Repeat the data exactly, please.

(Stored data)
= = = = =

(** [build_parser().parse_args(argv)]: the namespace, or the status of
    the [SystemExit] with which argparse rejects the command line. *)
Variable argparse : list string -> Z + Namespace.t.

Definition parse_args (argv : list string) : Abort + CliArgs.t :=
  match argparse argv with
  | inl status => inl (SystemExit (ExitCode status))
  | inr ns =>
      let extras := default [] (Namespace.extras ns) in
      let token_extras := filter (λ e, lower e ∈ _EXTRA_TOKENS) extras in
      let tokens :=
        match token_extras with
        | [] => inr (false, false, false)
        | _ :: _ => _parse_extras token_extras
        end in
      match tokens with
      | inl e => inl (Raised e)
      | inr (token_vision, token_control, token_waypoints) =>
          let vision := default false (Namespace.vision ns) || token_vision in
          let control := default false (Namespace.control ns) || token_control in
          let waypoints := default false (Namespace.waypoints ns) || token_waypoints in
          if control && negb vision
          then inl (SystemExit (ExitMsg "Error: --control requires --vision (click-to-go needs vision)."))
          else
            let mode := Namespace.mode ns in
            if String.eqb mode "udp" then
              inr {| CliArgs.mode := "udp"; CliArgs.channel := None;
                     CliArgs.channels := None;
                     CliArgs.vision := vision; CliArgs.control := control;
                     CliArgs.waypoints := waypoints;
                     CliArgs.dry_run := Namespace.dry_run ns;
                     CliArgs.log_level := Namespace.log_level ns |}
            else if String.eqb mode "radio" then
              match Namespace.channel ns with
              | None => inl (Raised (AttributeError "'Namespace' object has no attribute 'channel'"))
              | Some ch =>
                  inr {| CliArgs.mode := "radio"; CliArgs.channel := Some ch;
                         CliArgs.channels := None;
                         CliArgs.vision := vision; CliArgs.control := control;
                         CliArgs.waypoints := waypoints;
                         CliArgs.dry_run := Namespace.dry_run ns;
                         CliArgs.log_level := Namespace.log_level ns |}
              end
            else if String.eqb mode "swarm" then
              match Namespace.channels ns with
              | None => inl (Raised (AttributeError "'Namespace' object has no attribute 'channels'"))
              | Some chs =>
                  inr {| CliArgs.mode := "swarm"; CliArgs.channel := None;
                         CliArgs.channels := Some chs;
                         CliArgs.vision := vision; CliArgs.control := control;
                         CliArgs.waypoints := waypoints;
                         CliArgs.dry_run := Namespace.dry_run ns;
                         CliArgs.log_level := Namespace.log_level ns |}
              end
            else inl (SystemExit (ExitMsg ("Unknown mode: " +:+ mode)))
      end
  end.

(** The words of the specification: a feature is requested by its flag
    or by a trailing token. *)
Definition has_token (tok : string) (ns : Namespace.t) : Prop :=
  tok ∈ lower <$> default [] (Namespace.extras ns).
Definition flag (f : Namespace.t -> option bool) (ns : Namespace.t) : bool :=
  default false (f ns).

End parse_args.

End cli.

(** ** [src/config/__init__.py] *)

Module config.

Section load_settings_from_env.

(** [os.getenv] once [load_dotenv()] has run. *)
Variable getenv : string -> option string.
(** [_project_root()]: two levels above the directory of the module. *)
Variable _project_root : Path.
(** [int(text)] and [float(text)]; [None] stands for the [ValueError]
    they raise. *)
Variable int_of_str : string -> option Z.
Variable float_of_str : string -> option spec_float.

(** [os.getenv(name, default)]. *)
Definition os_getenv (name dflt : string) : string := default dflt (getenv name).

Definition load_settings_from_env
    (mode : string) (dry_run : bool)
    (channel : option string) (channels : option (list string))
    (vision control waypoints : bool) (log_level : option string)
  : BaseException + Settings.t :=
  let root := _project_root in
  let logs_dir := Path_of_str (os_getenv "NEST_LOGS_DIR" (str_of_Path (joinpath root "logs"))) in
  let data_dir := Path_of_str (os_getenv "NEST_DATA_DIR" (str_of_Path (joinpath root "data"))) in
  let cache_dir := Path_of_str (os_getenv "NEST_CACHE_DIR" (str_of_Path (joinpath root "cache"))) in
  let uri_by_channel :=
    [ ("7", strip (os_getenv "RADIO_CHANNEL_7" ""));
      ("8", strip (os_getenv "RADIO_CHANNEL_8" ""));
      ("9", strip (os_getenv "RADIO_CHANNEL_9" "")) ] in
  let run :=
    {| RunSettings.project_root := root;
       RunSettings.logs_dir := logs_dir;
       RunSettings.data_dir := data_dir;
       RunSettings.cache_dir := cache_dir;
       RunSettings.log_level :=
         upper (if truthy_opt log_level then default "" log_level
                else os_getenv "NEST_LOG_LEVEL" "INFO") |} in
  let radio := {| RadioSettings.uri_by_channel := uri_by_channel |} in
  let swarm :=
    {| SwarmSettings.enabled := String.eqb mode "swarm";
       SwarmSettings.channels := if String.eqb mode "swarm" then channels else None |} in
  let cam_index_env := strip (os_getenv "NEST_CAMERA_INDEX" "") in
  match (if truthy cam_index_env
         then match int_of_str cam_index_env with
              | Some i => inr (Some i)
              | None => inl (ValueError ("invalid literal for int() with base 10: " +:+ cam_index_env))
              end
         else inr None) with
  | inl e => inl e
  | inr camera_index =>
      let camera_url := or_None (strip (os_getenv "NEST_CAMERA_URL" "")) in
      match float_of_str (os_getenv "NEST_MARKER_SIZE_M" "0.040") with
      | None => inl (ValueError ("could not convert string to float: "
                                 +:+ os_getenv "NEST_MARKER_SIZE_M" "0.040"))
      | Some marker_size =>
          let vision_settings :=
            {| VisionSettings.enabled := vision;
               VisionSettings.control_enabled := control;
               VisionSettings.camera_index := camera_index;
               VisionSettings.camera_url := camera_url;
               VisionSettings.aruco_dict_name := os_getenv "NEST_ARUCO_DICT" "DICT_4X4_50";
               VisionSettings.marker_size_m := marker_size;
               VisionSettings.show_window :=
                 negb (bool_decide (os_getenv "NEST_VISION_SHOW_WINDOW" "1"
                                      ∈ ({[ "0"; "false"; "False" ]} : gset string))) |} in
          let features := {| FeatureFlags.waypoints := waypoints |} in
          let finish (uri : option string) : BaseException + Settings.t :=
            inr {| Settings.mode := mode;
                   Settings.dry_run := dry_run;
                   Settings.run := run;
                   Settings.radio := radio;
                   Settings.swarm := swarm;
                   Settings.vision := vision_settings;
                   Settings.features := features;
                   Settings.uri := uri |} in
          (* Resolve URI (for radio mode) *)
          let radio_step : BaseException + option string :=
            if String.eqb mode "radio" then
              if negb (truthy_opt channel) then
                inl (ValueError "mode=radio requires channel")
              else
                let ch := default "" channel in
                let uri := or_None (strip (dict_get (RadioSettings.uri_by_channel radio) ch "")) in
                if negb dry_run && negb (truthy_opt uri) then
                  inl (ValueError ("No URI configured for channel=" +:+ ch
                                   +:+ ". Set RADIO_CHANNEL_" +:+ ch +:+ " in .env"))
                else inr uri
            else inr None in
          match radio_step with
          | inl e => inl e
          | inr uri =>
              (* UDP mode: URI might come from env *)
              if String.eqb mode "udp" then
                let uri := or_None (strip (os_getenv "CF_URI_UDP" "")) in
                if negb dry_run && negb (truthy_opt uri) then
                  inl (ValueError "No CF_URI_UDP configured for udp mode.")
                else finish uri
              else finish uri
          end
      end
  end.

= = = = =

Exercise answer
(** [build_parser().parse_args(argv)]: the namespace, or the status of
    the [SystemExit] with which argparse rejects the command line. *)
Variable argparse : list string -> Z + Namespace.t.

Definition parse_args (argv : list string) : Abort + CliArgs.t :=
  match argparse argv with
  | inl status => inl (SystemExit (ExitCode status))
  | inr ns =>
      let extras := default [] (Namespace.extras ns) in
      let token_extras := filter (λ e, lower e ∈ _EXTRA_TOKENS) extras in
      let tokens :=
        match token_extras with
        | [] => inr (false, false, false)
        | _ :: _ => _parse_extras token_extras
        end in
      match tokens with
      | inl e => inl (Raised e)
      | inr (token_vision, token_control, token_waypoints) =>
          let vision := default false (Namespace.vision ns) || token_vision in
          let control := default false (Namespace.control ns) || token_control in
          let waypoints := default false (Namespace.waypoints ns) || token_waypoints in
          if control && negb vision
          then inl (SystemExit (ExitMsg "Error: --control requires --vision (click-to-go needs vision)."))
          else
            let mode := Namespace.mode ns in
            if String.eqb mode "udp" then
              inr {| CliArgs.mode := "udp"; CliArgs.channel := None;
                     CliArgs.channels := None;
                     CliArgs.vision := vision; CliArgs.control := control;
                     CliArgs.waypoints := waypoints;
                     CliArgs.dry_run := Namespace.dry_run ns;
                     CliArgs.log_level := Namespace.log_level ns |}
            else if String.eqb mode "radio" then
              match Namespace.channel ns with
              | None => inl (Raised (AttributeError "'Namespace' object has no attribute 'channel'"))
              | Some ch =>
                  inr {| CliArgs.mode := "radio"; CliArgs.channel := Some ch;
                         CliArgs.channels := None;
                         CliArgs.vision := vision; CliArgs.control := control;
                         CliArgs.waypoints := waypoints;
                         CliArgs.dry_run := Namespace.dry_run ns;
                         CliArgs.log_level := Namespace.log_level ns |}
              end
            else if String.eqb mode "swarm" then
              match Namespace.channels ns with
              | None => inl (Raised (AttributeError "'Namespace' object has no attribute 'channels'"))
              | Some chs =>
                  inr {| CliArgs.mode := "swarm"; CliArgs.channel := None;
                         CliArgs.channels := Some chs;
                         CliArgs.vision := vision; CliArgs.control := control;
                         CliArgs.waypoints := waypoints;
                         CliArgs.dry_run := Namespace.dry_run ns;
                         CliArgs.log_level := Namespace.log_level ns |}
              end
            else inl (SystemExit (ExitMsg ("Unknown mode: " +:+ mode)))
      end
  end.

(** The words of the specification: a feature is requested by its flag
    or by a trailing token. *)
Definition has_token (tok : string) (ns : Namespace.t) : Prop :=
  tok ∈ lower <$> default [] (Namespace.extras ns).
Definition flag (f : Namespace.t -> option bool) (ns : Namespace.t) : bool :=
  default false (f ns).

End parse_args.

End cli.

(** ** [src/config/__init__.py] *)

Module config.

Section load_settings_from_env.

(** [os.getenv] once [load_dotenv()] has run. *)
Variable getenv : string -> option string.
(** [_project_root()]: two levels above the directory of the module. *)
Variable _project_root : Path.
(** [int(text)] and [float(text)]; [None] stands for the [ValueError]
    they raise. *)
Variable int_of_str : string -> option Z.
Variable float_of_str : string -> option spec_float.

(** [os.getenv(name, default)]. *)
Definition os_getenv (name dflt : string) : string := default dflt (getenv name).

Definition load_settings_from_env
    (mode : string) (dry_run : bool)
    (channel : option string) (channels : option (list string))
    (vision control waypoints : bool) (log_level : option string)
  : BaseException + Settings.t :=
  let root := _project_root in
  let logs_dir := Path_of_str (os_getenv "NEST_LOGS_DIR" (str_of_Path (joinpath root "logs"))) in
  let data_dir := Path_of_str (os_getenv "NEST_DATA_DIR" (str_of_Path (joinpath root "data"))) in
  let cache_dir := Path_of_str (os_getenv "NEST_CACHE_DIR" (str_of_Path (joinpath root "cache"))) in
  let uri_by_channel :=
    [ ("7", strip (os_getenv "RADIO_CHANNEL_7" ""));
      ("8", strip (os_getenv "RADIO_CHANNEL_8" ""));
      ("9", strip (os_getenv "RADIO_CHANNEL_9" "")) ] in
  let run :=
    {| RunSettings.project_root := root;
       RunSettings.logs_dir := logs_dir;
       RunSettings.data_dir := data_dir;
       RunSettings.cache_dir := cache_dir;
       RunSettings.log_level :=
         upper (if truthy_opt log_level then default "" log_level
                else os_getenv "NEST_LOG_LEVEL" "INFO") |} in
  let radio := {| RadioSettings.uri_by_channel := uri_by_channel |} in
  let swarm :=
    {| SwarmSettings.enabled := String.eqb mode "swarm";
       SwarmSettings.channels := if String.eqb mode "swarm" then channels else None |} in
  let cam_index_env := strip (os_getenv "NEST_CAMERA_INDEX" "") in
  match (if truthy cam_index_env
         then match int_of_str cam_index_env with
              | Some i => inr (Some i)
              | None => inl (ValueError ("invalid literal for int() with base 10: " +:+ cam_index_env))
              end
         else inr None) with
  | inl e => inl e
  | inr camera_index =>
      let camera_url := or_None (strip (os_getenv "NEST_CAMERA_URL" "")) in
      match float_of_str (os_getenv "NEST_MARKER_SIZE_M" "0.040") with
      | None => inl (ValueError ("could not convert string to float: "
                                 +:+ os_getenv "NEST_MARKER_SIZE_M" "0.040"))
      | Some marker_size =>
          let vision_settings :=
            {| VisionSettings.enabled := vision;
               VisionSettings.control_enabled := control;
               VisionSettings.camera_index := camera_index;
               VisionSettings.camera_url := camera_url;
               VisionSettings.aruco_dict_name := os_getenv "NEST_ARUCO_DICT" "DICT_4X4_50";
               VisionSettings.marker_size_m := marker_size;
               VisionSettings.show_window :=
                 negb (bool_decide (os_getenv "NEST_VISION_SHOW_WINDOW" "1"
                                      ∈ ({[ "0"; "false"; "False" ]} : gset string))) |} in
          let features := {| FeatureFlags.waypoints := waypoints |} in
          let finish (uri : option string) : BaseException + Settings.t :=
            inr {| Settings.mode := mode;
                   Settings.dry_run := dry_run;
                   Settings.run := run;
                   Settings.radio := radio;
                   Settings.swarm := swarm;
                   Settings.vision := vision_settings;
                   Settings.features := features;
                   Settings.uri := uri |} in
          (* Resolve URI (for radio mode) *)
          let radio_step : BaseException + option string :=
            if String.eqb mode "radio" then
              if negb (truthy_opt channel) then
                inl (ValueError "mode=radio requires channel")
              else
                let ch := default "" channel in
                let uri := or_None (strip (dict_get (RadioSettings.uri_by_channel radio) ch "")) in
                if negb dry_run && negb (truthy_opt uri) then
                  inl (ValueError ("No URI configured for channel=" +:+ ch
                                   +:+ ". Set RADIO_CHANNEL_" +:+ ch +:+ " in .env"))
                else inr uri
            else inr None in
          match radio_step with
          | inl e => inl e
          | inr uri =>
              (* UDP mode: URI might come from env *)
              if String.eqb mode "udp" then
                let uri := or_None (strip (os_getenv "CF_URI_UDP" "")) in
                if negb dry_run && negb (truthy_opt uri) then
                  inl (ValueError "No CF_URI_UDP configured for udp mode.")
                else finish uri
              else finish uri
          end
      end
  end.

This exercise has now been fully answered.